┌─ Data supplied

(** * Lumi front end: the document synchronisation services

    A shallow embedding of [ApiService] (api.service.ts: the registry of
    WebSockets kept per paper and version, the handlers installed on each
    socket, the REST helpers) and of [HomeService] (home.service.ts: the
    metadata map filled from the local paper history), followed by the
    properties of the synchronisation layer that were checked against them.

    Conventions of the model.
    - A JavaScript value is a [JsValue]; numbers are IEEE doubles ([float]).
    - A function that can throw lives in the monad [Js]: it maps a [World]
      to a completion (a value or a thrown value) and the next [World];
      state changes made before a throw are kept, as in JavaScript.
    - The console and the consumer callbacks are observed through the list
      [output] of the [World], oldest entry first.
    - Time stamps ([new Date().toISOString()]) are left out of the logged
      records; nothing in the code reads them back. *)

From Stdlib Require Import Floats.PrimFloat Uint63.
From stdpp Require Import gmap strings list fin_maps pretty.

Set Warnings "-register-all,-clear-no-such-hyp".
Set Default Proof Using "Type".

Open Scope string_scope.

(** ** JavaScript values *)

Inductive JsValue : Type :=
| JUndefined
| JNull
| JBool (b : bool)
| JNum (x : float)
| JStr (s : string)
| JArr (items : list JsValue)
| JObj (props : list (string * JsValue))
| JError (name : string) (message : JsValue).

(** [JObj] lists the own properties of an object in property order, each
    key once.  [JError name m] is an [Error] object of class [name] built
    from [m] (the constructor turns [m] into the message string). *)

(** The result of evaluating an expression or a call. *)
Inductive Completion (A : Type) : Type :=
| Normal (a : A)
| Throws (e : JsValue).
Arguments Normal {A} a.
Arguments Throws {A} e.

Module Js.

(** ToBoolean. *)
Definition truthy (v : JsValue) : bool :=
  match v with
  | JUndefined | JNull => false
  | JBool b => b
  | JNum x => negb (PrimFloat.eqb x 0%float || PrimFloat.is_nan x)
  | JStr s => negb (String.eqb s EmptyString)
  | JArr _ | JObj _ | JError _ _ => true
  end.

(** [a || b]. *)
Definition or (a b : JsValue) : JsValue := if truthy a then a else b.

Fixpoint assoc (k : string) (props : list (string * JsValue)) : option JsValue :=
  match props with
  | [] => None
  | (k', v) :: rest => if String.eqb k k' then Some v else assoc k rest
  end.

(** [v.k], for the property names the services read ([paper_id],
    [version], [type], [data], [loading_status], [loadingStatus],
    [loading_error], [loadingError], [detail], [id]): none of them is
    [length], an index, or inherited from a prototype, so only an object
    can have one.  Reading a property of [null] or [undefined] throws. *)
Definition get (v : JsValue) (k : string) : Completion JsValue :=
  match v with
  | JUndefined | JNull => Throws (JError "TypeError" (JStr k))
  | JObj props => Normal (default JUndefined (assoc k props))
  | JBool _ | JNum _ | JStr _ | JArr _ | JError _ _ => Normal JUndefined
  end.

(** [v?.k]. *)
Definition opt_get (v : JsValue) (k : string) : JsValue :=
  match get v k with
  | Normal x => x
  | Throws _ => JUndefined
  end.

(** [Object.keys(v)] for a [v] that is neither [null] nor [undefined]
    (the only way the services call it).  A string has one index key per
    code unit; [String.length] counts them for ASCII text. *)
Definition keys (v : JsValue) : JsValue :=
  let indices n := JArr ((λ i : nat, JStr (pretty i)) <$> seq 0 n) in
  match v with
  | JObj props => JArr ((λ kv, JStr kv.1) <$> props)
  | JArr items => indices (length items)
  | JStr s => indices (String.length s)
  | _ => JArr []
  end.

End Js.

(** ** What the outside world observes *)

(** A consumer callback: its name, and the arguments on which it throws
    (the value thrown is not modelled beyond its class). *)
Record Callback : Type := mkCallback {
  cb_name : string;
  cb_throws : JsValue → bool;
}.

Inductive Output : Type :=
| console_log (text : string) (fields : list (string * JsValue))
| console_error (text : string) (fields : list (string * JsValue))
| onUpdate_call (cb : Callback) (data : JsValue)
| onError_call (cb : Callback) (error : JsValue).

(** ** WebSockets *)

Inductive ReadyState : Type := CONNECTING | OPEN | CLOSING | CLOSED.

Global Instance ReadyState_eq_dec : EqDecision ReadyState.
Proof. solve_decision. Defined.

(** The variables captured by the handlers that one call of
    [connectDocumentSocket] installs on its socket. *)
Record Closure : Type := mkClosure {
  arxivId : string;
  version : string;
  wsKey : string;
  onUpdate : Callback;
  onError : option Callback;
}.

Record WebSocket : Type := mkWebSocket {
  url : string;
  readyState : ReadyState;
  handlers : Closure;
}.

(** [ApiService]: its two URLs and the map [websockets], which holds
    references to sockets; a reference is an index into the [sockets] of
    the [World]. *)
Record ApiService : Type := mkApiService {
  baseUrl : string;
  wsUrl : string;
  websockets : gmap string nat;
}.

Record World : Type := mkWorld {
  api : ApiService;
  sockets : list WebSocket;
  output : list Output;
}.

(** The constructor reads the environment once. *)
Record Environment : Type := mkEnvironment {
  NODE_ENV : string;
  location_origin : string;
  location_host : string;
}.

Definition ApiService_new (env : Environment) : ApiService * list Output :=
  let this :=
    if String.eqb (NODE_ENV env) "development"
    then mkApiService "http://localhost:8001" "ws://localhost:8001" ∅
    else mkApiService (location_origin env) ("ws://" ++ location_host env) ∅ in
  (this,
   [console_log "[API] ApiService initialized:"
      [("baseUrl", JStr (baseUrl this)); ("wsUrl", JStr (wsUrl this));
       ("environment", JStr (NODE_ENV env))]]).

Definition boot (env : Environment) : World :=
  let '(this, out) := ApiService_new env in mkWorld this [] out.

(** ** The monad of the services *)

Definition Js (A : Type) : Type := World → Completion A * World.

Definition ret {A} (a : A) : Js A := λ w, (Normal a, w).
Definition throw {A} (e : JsValue) : Js A := λ w, (Throws e, w).
Definition bind {A B} (m : Js A) (k : A → Js B) : Js B :=
  λ w, match m w with
       | (Normal a, w') => k a w'
       | (Throws e, w') => (Throws e, w')
       end.
Definition lift {A} (c : Completion A) : Js A := λ w, (c, w).
Definition try_catch {A} (body : Js A) (handler : JsValue → Js A) : Js A :=
  λ w, match body w with
       | (Normal a, w') => (Normal a, w')
       | (Throws e, w') => handler e w'
       end.

Declare Scope js_scope.
Delimit Scope js_scope with js.
Notation "x <- m ;; k" := (bind m (λ x, k))
  (at level 100, m at next level, right associativity) : js_scope.
Notation "m ;; k" := (bind m (λ _, k))
  (at level 100, right associativity) : js_scope.

Definition emit (o : Output) : Js unit :=
  λ w, (Normal (), mkWorld (api w) (sockets w) (output w ++ [o])).

Definition set_websockets (f : gmap string nat → gmap string nat) : Js unit :=
  λ w, (Normal (),
        mkWorld (mkApiService (baseUrl (api w)) (wsUrl (api w)) (f (websockets (api w))))
                (sockets w) (output w)).

Definition set_sockets (f : list WebSocket → list WebSocket) : Js unit :=
  λ w, (Normal (), mkWorld (api w) (f (sockets w)) (output w)).

Definition this_websockets : Js (gmap string nat) := λ w, (Normal (websockets (api w)), w).
Definition this_wsUrl : Js string := λ w, (Normal (wsUrl (api w)), w).
Definition this_baseUrl : Js string := λ w, (Normal (baseUrl (api w)), w).

(** Calling a consumer callback: the call is observed, then the callback
    returns or throws. *)
Definition call_onUpdate (cb : Callback) (data : JsValue) : Js unit :=
  (emit (onUpdate_call cb data) ;;
   if cb_throws cb data then throw (JError "Error" (JStr (cb_name cb))) else ret ())%js.

Definition call_onError (cb : Callback) (error : JsValue) : Js unit :=
  (emit (onError_call cb error) ;;
   if cb_throws cb error then throw (JError "Error" (JStr (cb_name cb))) else ret ())%js.

(** ** The WebSocket interface of the browser *)

(** [ws.close()]: a socket that is connecting or open starts closing; the
    browser reports the end of the connection later, by a close event.  On
    a socket that is closing or closed the call does nothing. *)
Definition close_state (r : ReadyState) : ReadyState :=
  match r with
  | CONNECTING | OPEN => CLOSING
  | CLOSING | CLOSED => r
  end.

Definition with_readyState (f : ReadyState → ReadyState) (s : WebSocket) : WebSocket :=
  mkWebSocket (url s) (f (readyState s)) (handlers s).

Definition WebSocket_close (ws : nat) : Js unit :=
  set_sockets (alter (with_readyState close_state) ws).

(** [new WebSocket(url)] followed by the assignment of the four handlers,
    which capture [c].  No event is delivered in between: the caller runs
    to completion first.  The constructor is modelled on the URLs it
    accepts: for a URL with a fragment ([URL_has_fragment] below) it
    throws a [SyntaxError] instead, and the call that made it creates,
    registers and returns nothing; what is stated about the success of a
    call carries the hypothesis that the URL has no fragment. *)
Definition WebSocket_new (url : string) (c : Closure) : Js nat :=
  λ w, (Normal (length (sockets w)),
        mkWorld (api w) (sockets w ++ [mkWebSocket url CONNECTING c]) (output w)).

(** The check of the [WebSocket] constructor that depends on the ids: a URL
    has a fragment when a [#] occurs in it.  (The other checks of the
    constructor, a URL that parses and a [ws:] scheme the page may open,
    concern [wsUrl] alone, which the service takes from its environment.) *)
Fixpoint URL_has_fragment (url : string) : bool :=
  match url with
  | EmptyString => false
  | String c rest => Ascii.eqb c (Ascii.ascii_of_nat 35) || URL_has_fragment rest
  end.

└─

__Exercise brief__. Working from the entries above, return all lines that contain "EmptyString".

__Reply to the task__.
  | JStr s => negb (String.eqb s EmptyString)
  | EmptyString => false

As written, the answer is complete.